Plaintiff in the underlying action alleged injury while engaged in construction work at the insured’s premises. The information the insurer received was conflicting as to whether plaintiff was demolishing a pergola (excluded) or merely removing vines (not excluded). The insurer reserved its rights accordingly.
At his deposition in the underlying action, the plaintiff testified he was in a manlift performing demolition at the time he was injured. The insured’s property manager also testified that the pergola was being demolished. Approximately one month after the depositions, the insurer denied coverage based on the exclusion.
The insured sued for a declaration of coverage, and the parties subsequently filed cross-motions for summary judgment.
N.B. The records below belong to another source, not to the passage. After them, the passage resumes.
(** The data tables are dropped; the terms of their locks are kept for the log. *)
Definition ClearReadSet s : rwset :=
  let keep_terms (terms : gmap Z Z) (x : CcEntryAddr * ReadSetEntry) :=
    match terms !! node_group_id_ x.1 with
    | Some _ => terms
    | None => <[node_group_id_ x.1 := addr_term_ x.1]> terms
    end in
  let step (acc : gmap Z Z * Z) (x : TableName * gmap CcEntryAddr ReadSetEntry) :=
    if IsMeta (tn_type x.1) then acc
    else (foldl keep_terms acc.1 (map_to_list x.2), u64 (acc.2 - Z.of_nat (size x.2))) in
  let '(terms, cnt) := foldl step (read_lock_ng_terms_ s, data_rset_cnt_ s) (map_to_list (rset_ s)) in
  set_reads s (filter is_meta_table (rset_ s)) terms cnt.

(** The overload that names the table, without range partitions. *)
Definition ClearReadSet_table s t : rwset :=
  match rset_ s !! t with
  | None => s
  | Some tbl =>
      set_reads s (delete t (rset_ s)) (read_lock_ng_terms_ s)
        (if TableName_eqb t catalog_ccm_name then data_rset_cnt_ s
         else u64 (data_rset_cnt_ s - Z.of_nat (size tbl)))
  end.

(** ** Writes *)

(** [None] where an assertion fails. *)
Definition ApplyToWSetEntry (e : WriteSetEntry R) (op : OperationType) (rec : option R) (check_unique : bool)
    : option (bool * WriteSetEntry R) :=
  let set (rec : option R) (op : OperationType) := Some (true, mkWriteEntry rec op (cce_addr_ e) (key_shard_code_ e) (forward_addr_ e)) in
  match op_ e, op with
  | OpInsert, OpInsert => if check_unique then Some (false, e) else set rec OpInsert
  | OpInsert, OpUpdate => set rec OpInsert
  | OpInsert, OpDelete => set None OpDelete
  | OpUpdate, OpUpdate => set rec OpUpdate
  | OpUpdate, OpDelete => set None OpDelete
  | OpDelete, OpInsert => set rec OpUpdate
  | OpDelete, OpDelete => set None OpDelete
  | _, _ => None
  end.

Definition rec_size (rec : option R) : Z := match rec with Some r => rec_len r | None => 0 end.
Lemma orderly_set_queue lk q :
  q_ok q → sublist (q_list q) (waiting lk) → orderly lk → orderly (set_queue lk q).
Proof.
  intros Hq Hsub [Hok [Hd Hw Hn Hk]]. split; [done|]. unfold waiting; cbn.
  split; [done|done| |].
  - eapply sublist_NoDup; [exact Hn|]. by apply sublist_fmap.
  - intros e He. apply Hk. by eapply elem_of_sublist.
Qed.

Lemma orderly_insert lk req t :
  ¬ queued lk (Txn req) → ¬ is_writer lk (Txn req) →
  orderly lk → orderly (InsertBlockingQueue lk req t).
Proof.
  unfold queued. intros Hq Hnw [Hok [Hd Hw Hn Hk]]. unfold orderly, queue_ok, waiting in *.
  cbn. rewrite q_enqueue_first_spec by done.
  split; [by apply q_enqueue_first_ok|]. split; [done|done| |].
  - cbn. by apply NoDup_cons.
  - intros e [->|He]%elem_of_cons; [done|by apply Hk].
Qed.

Lemma orderly_step_ok lk lk' : orderly_step lk lk' → orderly lk → orderly lk'.
Proof.
  intros Hstep Hord; pose proof Hord as [Hok Hm]; destruct Hstep.
  - by apply orderly_acquire.
  - unfold AcquireReadLockFast. case_match; [|done]. by eapply orderly_weaken; [..|done].
  - apply orderly_pop. by eapply orderly_weaken; [..|done].
  - by apply orderly_release_read.
  - by apply orderly_release_read_intent.
  - unfold ReleaseWriteLock. case_match; [|done]. by apply orderly_release_writer.
  - unfold ReleaseWriteIntent. case_match; [|done]. by apply orderly_release_writer.
  - unfold DowngradeWriteLock. case_match eqn:E; [|done].
    by eapply orderly_pop, orderly_set_intent.
  - by apply orderly_clear.
  - by apply orderly_insert.
  - destruct (AbortQueueRequest_spec lk txn Hok) as (q & -> & Hq & Hl).
    apply orderly_set_queue; [done| |done]. rewrite Hl. apply sublist_filter.
  - apply orderly_set_queue; [by apply q_reset_ok| |done].
    rewrite q_reset_spec by done. apply sublist_nil_l.
  - by eapply orderly_weaken; [..|done].
  - split; [by apply q_reset_ok|]. unfold waiting; cbn. rewrite q_reset_spec by done.
    split; [set_solver|by intros t [? _]|constructor|set_solver].
Qed.

Definition orderly_reachable lk : Prop :=
  ∃ lk0, queue_ok lk0 ∧ rtc orderly_step (LockReset lk0) lk.

Lemma orderly_reachable_ok lk : orderly_reachable lk → orderly lk.
Proof.
  intros (lk0 & Hok & Hsteps).
  assert (orderly (LockReset lk0)) as Hinit.
  { split; [by apply q_reset_ok|]. unfold waiting; cbn. rewrite q_reset_spec by done.
    split; [set_solver|by intros t [? _]|constructor|set_solver]. }
  revert Hinit. induction Hsteps as [|s1 s2 s3 Hstep _ IH]; [done|].
  intros H1. by apply IH, (orderly_step_ok s1).
Qed.

(** ** What the pops leave untouched *)

Lemma SearchLock_NoLock lk t :
  SearchLock lk t = NoLock ↔
    ¬ is_writer lk t ∧ t ∉ read_locks_ lk ∧ t ∉ read_intentions_ lk.
Proof.
  unfold SearchLock. rewrite <-not_writer_bool.
  destruct (HasWriteLockOrWriteIntent lk t); [case_decide; naive_solver|].
  repeat case_decide; naive_solver.
Qed.

Lemma SearchLock_ext lk lk' t :
  (is_writer lk t ↔ is_writer lk' t) →
  (is_writer lk t → write_lk_type_ lk = write_lk_type_ lk') →
  (t ∈ read_locks_ lk ↔ t ∈ read_locks_ lk') →
  (t ∈ read_intentions_ lk ↔ t ∈ read_intentions_ lk') →
  SearchLock lk t = SearchLock lk' t.
Proof.
  unfold is_writer. rewrite <-!HasWriteLockOrWriteIntent_spec.
  intros Hw Hty Hr Hi. unfold SearchLock.
  destruct (HasWriteLockOrWriteIntent lk t).
  - assert (HasWriteLockOrWriteIntent lk' t = true) as -> by tauto. by rewrite Hty.
  - destruct (HasWriteLockOrWriteIntent lk' t); [by destruct Hw as [_ Hw]; discriminate Hw|].
    repeat case_decide; tauto.
Qed.

Lemma UpgradeLock_other lk t t' m :
  NoWriteConflict lk t = true → t' ≠ t →
  SearchLock (UpgradeLock lk t m) t' = SearchLock lk t'.
Proof.
  intros Hc Ht. rewrite NoWriteConflict_spec in Hc. unfold is_writer.
  apply SearchLock_ext; destruct m; cbn; try set_solver; unfold is_writer; cbn;
    naive_solver congruence.
Qed.

Lemma add_read_lock_other lk t t' :
  t' ≠ t → SearchLock (add_read_lock lk t) t' = SearchLock lk t'.
Proof. intros Ht. apply SearchLock_ext; cbn; set_solver. Qed.

Lemma UpgradeLock_self lk t m :
  m = WriteIntent ∨ m = WriteLock → SearchLock (UpgradeLock lk t m) t = m.
Proof.
  unfold SearchLock, HasWriteLockOrWriteIntent.
  by intros [-> | ->]; cbn; rewrite (bool_decide_eq_true_2 (t = t)).
Qed.

Lemma add_read_lock_self lk t :
  ¬ is_writer lk t → SearchLock (add_read_lock lk t) t = ReadLock.
Proof.
  intros Hw%not_writer_bool. unfold SearchLock.
  change (HasWriteLockOrWriteIntent (add_read_lock lk t) t)
    with (HasWriteLockOrWriteIntent lk t).
  rewrite Hw, decide_True; [done|]. cbn. set_solver.
Qed.

(** A grant to one transaction leaves the modes of all others alone. *)
Lemma grant_other lk e lk1 t :
  grant_queued lk e = Some lk1 → t ≠ entry_txn e → SearchLock lk1 t = SearchLock lk t.
Proof.
  unfold grant_queued. intros Hg Ht.
  destruct (lk_type_ e); simplify_eq; [done|done|..]; case_match; simplify_eq; bool_to_prop.
  - by apply add_read_lock_other.
  - by apply UpgradeLock_other.
  - by apply UpgradeLock_other.
Qed.

Lemma grants_other lk popped lk1 t :
  grants lk popped = Some lk1 → t ∉ entry_txn <$> popped →
  SearchLock lk1 t = SearchLock lk t.
Proof.
  revert lk. induction popped as [|e l IH]; cbn; intros lk Hg Ht; simplify_eq; [done|].
  destruct (grant_queued lk e) as [lk2|] eqn:E; [|done].
  rewrite (IH lk2) by set_solver. eapply grant_other; [done|set_solver].
Qed.

(** A popped request holds what it waited for. *)
Lemma grants_self lk popped rest lk1 e :
  grants lk popped = Some lk1 → one_mode lk (popped ++ rest) → e ∈ popped →
  lock_rank ReadLock ≤ lock_rank (lk_type_ e) →
  SearchLock lk1 (entry_txn e) = lk_type_ e.
Proof.
  revert lk. induction popped as [|e' l IH]; cbn; intros lk Hg Hm He Ht; [set_solver|].
  destruct (grant_queued lk e') as [lk2|] eqn:E; [|done].
  assert (one_mode lk2 (l ++ rest)) as Hm2 by by eapply one_mode_grant.
  apply elem_of_cons in He as [->|He]; [|by eapply IH].
  destruct Hm as [_ _ Hn Hk]. cbn in Hn. apply NoDup_cons in Hn as [Hn _].
  rewrite (grants_other _ _ _ _ Hg) by (rewrite fmap_app in Hn; set_solver).
  specialize (Hk e' ltac:(set_solver)). unfold wants_weak in Hk. unfold grant_queued in E.
  destruct (lk_type_ e') eqn:Et; cbn in Ht; try lia; case_match; simplify_eq.
  - apply add_read_lock_self. auto.
  - apply UpgradeLock_self. auto.
  - apply UpgradeLock_self. auto.
Qed.

Lemma pop_other_NoLock lk t :
  queue_ok lk → ¬ queued lk t → SearchLock lk t = NoLock →
  SearchLock (TryPopBlockingQueue lk).1 t = NoLock.
Proof.
  intros Hok Hq Ht.
  destruct (TryPopBlockingQueue_spec lk Hok)
    as (popped & rest & lk1 & q & Hw & Hg & _ & -> & _).
  change (SearchLock lk1 t = NoLock). unfold queued in Hq. rewrite Hw, fmap_app in Hq.
  rewrite (grants_other _ _ _ _ Hg); [done|set_solver].
Qed.
Lemma good_victim_exists c :
  c ≠ [] →
  (∀ t, t ∈ tx_wait_ <$> c → tc (waits_for d) t t ∧
     ∃ n, txid_ety_count_map_ d !! t = Some n ∧ (n < UINT32_MAX)%Z) →
  ∃ v, good_victim c v.
Proof.
  intros Hne Hall. destruct (victim_spec d c Hne) as (e & n & He & Hv & _).
  { apply Forall_forall. intros e He. apply Hall. apply list_elem_of_fmap. eauto. }
  assert (tx_wait_ e ∈ tx_wait_ <$> c) as Hin by (apply list_elem_of_fmap; eauto).
  exists (tx_wait_ e). split; [done|]. split; [done|].
  destruct (Hall _ Hin) as [Htc _].
  assert (∃ b, waits_for d (tx_wait_ e) b) as (b & _ & k & ? & _) by (inversion Htc; eauto).
  eauto.
Qed.
End resolve.

(** C26: from the merged lock information to the aborts.  When every waiting
    transaction waits for one holder and the lock counts of deadlocked
    transactions are known, the detector completes; it aborts only
    transactions that are in a deadlock; and from every deadlock one
    transaction is aborted on every entry it waits for. *)
Theorem resolve_deadlocks_breaks (begin : gset Z → Z) (d : DeadLockCheck) :
  maps_ok d →
  (∀ a b c, waits_for d a b → waits_for d a c → b = c) →
  (∀ a b, waits_for d a b → 0 ≤ b)%Z →
  (∀ t, tc (waits_for d) t t →
     ∃ n, txid_ety_count_map_ d !! t = Some n ∧ (n < UINT32_MAX)%Z) →
  ∃ msgs, resolve_deadlocks begin d = Some msgs ∧
    (∀ msg, msg ∈ msgs → tc (waits_for d) (ab_wait_tx msg) (ab_wait_tx msg) ∧
       waits d (ab_wait_tx msg) (ab_node msg, ab_entry msg)) ∧
    (∀ t, tc (waits_for d) t t → ∃ v, tc (waits_for d) t v ∧ tc (waits_for d) v t ∧
       ∀ k, waits d v k →
         ∃ msg, msg ∈ msgs ∧ ab_wait_tx msg = v ∧ (ab_node msg, ab_entry msg) = k).
Proof.
  intros Hok Hone Hpos Hcnt. unfold resolve_deadlocks.
  set (g := GenerateTxWaitGraph d).
  assert (∀ e, e ∈ edges g ↔ waits_for d (tx_wait_ e) (tx_lock_ e)) as Hg
    by (intros e; apply GenerateTxWaitGraph_spec).
  destruct (detect_exact g) as (out & Hd & Hex & Hsame).
  { apply (GenerateTxWaitGraph_spec d (mkEdge 0 0)). }
  { intros e He%Hg. by eapply Hpos. }
  { intros [a b] [a' c] Hb%Hg Hc%Hg E. cbn in *. subst a'. f_equal. by eapply Hone. }
  assert (∀ a b, tc (waits_edge g) a b ↔ tc (waits_for d) a b) as Htc by apply tc_waits_graph.
  setoid_rewrite Htc in Hsame. setoid_rewrite Htc in Hex.
  rewrite Hd. cbn [mbind option_bind].
  assert (∀ c t, c ∈ out → t ∈ tx_wait_ <$> c → tc (waits_for d) t t) as Hcyc
    by (intros c t Hc Ht; apply Hex; eauto).
  assert (Forall (λ c, ∃ v, good_victim d c v) out) as Hgood.
  { apply Forall_forall. intros c Hc. apply good_victim_exists; [|by eauto].
    destruct (detect_terminates g) as (out' & Ho' & Hne). rewrite Hd in Ho'. simplify_eq.
    by apply Hne. }
  destruct (RemoveDeadTransaction_spec begin d Hok out Hgood) as (msgs & -> & Hs & Hc).
  exists msgs. split; [done|]. split.
  - intros msg (c & Hin & (_ & Hv & _) & Hw)%Hs. eauto.
  - intros t Ht. apply Hex in Ht as (c & Hin & Ht). rewrite Forall_forall in Hgood.
    destruct (Hgood c Hin) as (v & Hv). exists v. pose proof Hv as (_ & Hvc & _).
    split; [by eapply Hsame|]. split; [by eapply Hsame|]. intros k Hk. by eapply Hc.
Qed.

(** Two transactions that wait for each other on two nodes. *)
Definition no_locks : DeadLockCheck := mkDeadLockCheck ∅ ∅ ∅ ∅ 2 0 0 false.

Lemma no_locks_relations t k : ¬ waits no_locks t k ∧ ¬ holds no_locks t k.
Proof.
  split; [intros [? H]|intros H]; unfold waited, holds, holders in H; cbn in H.
  - by rewrite !lookup_empty in H.
  - rewrite lookup_empty in H. set_solver.
Qed.

Definition deadlock_12 : DeadLockCheck :=
  MergeRemoteWaitingLockInfo
    (MergeRemoteWaitingLockInfo no_locks
       (mkResponse 7 [mkBlockEntry 0 100 [1] [2]] [(1, 3)])%Z)
    (mkResponse 8 [mkBlockEntry 1 200 [2] [1]] [(2, 5)])%Z.

Lemma deadlock_12_waits t k :
  waits deadlock_12 t k ↔ (t = 2 ∧ k = (7, 100))%Z ∨ (t = 1 ∧ k = (8, 200))%Z.
Proof.
  unfold deadlock_12. rewrite (proj1 (MergeRemote_relations _ _ t k)).
  rewrite (proj1 (MergeRemote_relations _ _ t k)). cbn -[no_locks].
  destruct (no_locks_relations t k) as [Hw Hh]. split.
  - intros [[?|(? & ->%list_elem_of_singleton & Ht%list_elem_of_singleton & ->)]
           |(? & ->%list_elem_of_singleton & Ht%list_elem_of_singleton & ->)]; naive_solver.
  - intros [[-> ->]|[-> ->]]; [left|]; right;
      (eexists; split; [by apply list_elem_of_singleton|set_solver]).
Qed.

Lemma deadlock_12_holds t k :
  holds deadlock_12 t k ↔ (t = 1 ∧ k = (7, 100))%Z ∨ (t = 2 ∧ k = (8, 200))%Z.
Proof.
  unfold deadlock_12. rewrite (proj2 (MergeRemote_relations _ _ t k)).
  rewrite (proj2 (MergeRemote_relations _ _ t k)). cbn -[no_locks].
  destruct (no_locks_relations t k) as [Hw Hh]. split.
  - intros [[?|(? & ->%list_elem_of_singleton & Ht%list_elem_of_singleton & ->)]
           |(? & ->%list_elem_of_singleton & Ht%list_elem_of_singleton & ->)]; naive_solver.
  - intros [[-> ->]|[-> ->]]; [left|]; right;
      (eexists; split; [by apply list_elem_of_singleton|set_solver]).
Qed.

Lemma deadlock_12_waits_for a b :
  waits_for deadlock_12 a b ↔ (a = 1 ∧ b = 2)%Z ∨ (a = 2 ∧ b = 1)%Z.
Proof.
  unfold waits_for. setoid_rewrite deadlock_12_waits. setoid_rewrite deadlock_12_holds.
  split; [naive_solver|]. intros [[-> ->]|[-> ->]]; (split; [lia|]); naive_solver.
Qed.

Lemma resolve_deadlocks_breaks_witness :
  ∃ msgs, resolve_deadlocks (λ s, default 0%Z (head (elements s))) deadlock_12 = Some msgs ∧
    msgs = [mkAbort 200 2 1 8 1]%Z ∧ tc (waits_for deadlock_12) 1%Z 1%Z.
Proof.
  assert (tc (waits_for deadlock_12) 1%Z 1%Z) as H1.
  { eapply (tc_l _ _ 2%Z); [apply deadlock_12_waits_for; naive_solver|].
    apply tc_once, deadlock_12_waits_for. naive_solver. }
  destruct (resolve_deadlocks_breaks (λ s, default 0%Z (head (elements s))) deadlock_12)
    as (msgs & Hr & _ & _).
  - do 2 apply MergeRemote_ok. intros t k Hw. by destruct (no_locks_relations t k).
  - intros a b c. rewrite !deadlock_12_waits_for. naive_solver lia.
  - intros a b. rewrite deadlock_12_waits_for. naive_solver lia.
  - intros t Ht. assert (t = 1 ∨ t = 2)%Z as [-> | ->].
    + assert (∃ b, waits_for deadlock_12 t b) as [b Hb] by (inversion Ht; eauto).
      apply deadlock_12_waits_for in Hb. naive_solver.
    + exists 3%Z. split; [vm_compute; reflexivity|reflexivity].
    + exists 5%Z. split; [vm_compute; reflexivity|reflexivity].
  - exists msgs. split; [exact Hr|]. split; [|exact H1]. vm_compute in Hr. by injection Hr.
Defined.

(** ** Counting the answers *)

(** The nodes asked in this round that have not answered. *)
Definition unanswered (d : DeadLockCheck) : gmap Z bool :=
  filter (λ p, p.2 = false) (reply_map_ d).

Definition replies_ok (d : DeadLockCheck) : Prop :=
  node_unfinished_ d = Z.of_nat (size (unanswered d)).

Lemma merge_entries_replies node bes d :
  reply_map_ (fold_left (merge_entry node) bes d) = reply_map_ d ∧
  node_unfinished_ (fold_left (merge_entry node) bes d) = node_unfinished_ d.
Proof.
  revert d. induction bes as [|be bes IH]; intros d; cbn; [done|].
  by destruct (IH (merge_entry node d be)) as [-> ->].
Qed.

Lemma merge_counts_replies tes d :
  reply_map_ (fold_left merge_count tes d) = reply_map_ d ∧
  node_unfinished_ (fold_left merge_count tes d) = node_unfinished_ d.
Proof.
  revert d. induction tes as [|te tes IH]; intros d; cbn; [done|].
  by destruct (IH (merge_count d te)) as [-> ->].
Qed.

Lemma MergeRemote_replies d rsp :
  reply_map_ (MergeRemoteWaitingLockInfo d rsp) = <[rsp_node_id rsp := true]> (reply_map_ d) ∧
  node_unfinished_ (MergeRemoteWaitingLockInfo d rsp) = (node_unfinished_ d - 1)%Z.
Proof.
  unfold MergeRemoteWaitingLockInfo, note_reply; cbn.
  match goal with |- context [fold_left merge_count ?l ?x] =>
    destruct (merge_counts_replies l x) as [-> ->] end.
  by destruct (merge_entries_replies (rsp_node_id rsp) (rsp_block_entry rsp) d) as [-> ->].
Qed.

Lemma MergeRemote_replies_ok d rsp :
  replies_ok d → reply_map_ d !! rsp_node_id rsp = Some false →
  replies_ok (MergeRemoteWaitingLockInfo d rsp).
Proof.
  unfold replies_ok, unanswered. intros Hok Hn.
  destruct (MergeRemote_replies d rsp) as [-> ->]. rewrite Hok.
  set (n := rsp_node_id rsp) in *.
  assert (filter (λ p, p.2 = false) (reply_map_ d) !! n = Some false) as Hin
    by (by apply map_lookup_filter_Some).
  rewrite map_filter_insert_False by done. rewrite map_filter_delete, map_size_delete, Hin.
  assert (size (filter (λ p : Z * bool, p.2 = false) (reply_map_ d)) ≠ 0); [|lia].
  rewrite map_size_ne_0_lookup. by exists n; eexists.
Qed.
The insured first argued that the disclaimer was not issued “as soon as is reasonably possible,” in violation of N.Y. Insurance Law § 3420(d). The court rejected this argument, reasoning that the insurer properly reserved its rights based on conflicting information, and disclaimed coverage promptly upon deposition testimony confirming it was demolition. Any delay in issuing the disclaimer was reasonably related to the insurer’s diligent investigation.
The court further rejected the insured’s argument that the exclusionary wording was ambiguous, finding that although undefined in the policy, “construction,” “demolition,” “erection,” and “routine maintenance activities” have well-established legal definitions under relevant sections of the New York Labor Law. Moreover, the property manager’s affidavit that plaintiff was performing routine maintenance was insufficient to create an ambiguity because it was inconsistent with the manager’s prior deposition testimony that plaintiff was performing demolition.
Based on its application of the exclusion, the court ruled that the insurer’s duty to defend “has now ended.” The court, however, rejected the insurer’s argument that it was entitled to recoup sums spent in defending the insured before the declaration of non-coverage. The underlying complaint allegations triggered the duty to defend, which is contractual in nature. As such, the insurer was not entitled to reimbursement on a quasi-contractual “unjust enrichment” theory.
The decision is significant for its confirmation that the insurer’s diligent investigation tolls the time to disclaim coverage pursuant to N.Y. Insurance Law § 3420(d) and the holding that the “construction” exclusion is unambiguous. The court’s extensive discussion of the insurer’s claim for reimbursement of defense costs may sound a death knell for such claims, at least in New York federal courts, although such right has been recognized in prior decisions.